(** ** Attachments the Drive folder already holds *)

Section MailSkips.
Context {Drive : Type}.
Variable attachments_of : string -> list Mail.attachment.
Variable upload_name : string -> string -> string.
Variable file_exists_in_drive : Drive -> string -> bool.
Variable download_attachment : string -> string -> option (list Byte.byte).
Variable upload_to_drive :
  Drive -> list Byte.byte -> string -> string -> Drive * option string.

Definition skipped_by (n : nat) (st : Mail.stats) : Mail.stats :=
  Mail.mkStats (Mail.processed st) (Mail.failed st) (Mail.skipped st + n)
    (Mail.total_attachments st).

Lemma skipped_by_0 st : skipped_by 0 st = st.
Proof. destruct st. unfold skipped_by. cbn. now rewrite Nat.add_0_r. Qed.

Lemma skipped_by_S n st : skipped_by n (Mail.count_skipped st) = skipped_by (S n) st.
Proof. unfold skipped_by, Mail.count_skipped. cbn. f_equal. lia. Qed.

Lemma skipped_by_add n k st : skipped_by n (skipped_by k st) = skipped_by (k + n) st.
Proof. unfold skipped_by. cbn. f_equal. lia. Qed.

Lemma process_attachments_held message_id attachments st drive :
  (forall a, a ∈ attachments ->
     file_exists_in_drive drive (upload_name message_id (Mail.filename a)) = true) ->
  fold_left (Mail.process_attachment upload_name file_exists_in_drive
               download_attachment upload_to_drive message_id)
    attachments (st, drive)
  = (skipped_by (length attachments) st, drive).
Proof.
  revert st. induction attachments as [|a attachments IH]; intros st H;
    cbn [fold_left length].
  - now rewrite skipped_by_0.
  - unfold Mail.process_attachment at 2. rewrite (H a) by left.
    rewrite IH by (intros a' Ha'; apply H; now right).
    now rewrite skipped_by_S.
Qed.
────────────────────
● Exercise: Copy out the lines of the data where the string "byte" occurs.

● Answer section:
Variable download_attachment : string -> string -> option (list Byte.byte).
  Drive -> list Byte.byte -> string -> string -> Drive * option string.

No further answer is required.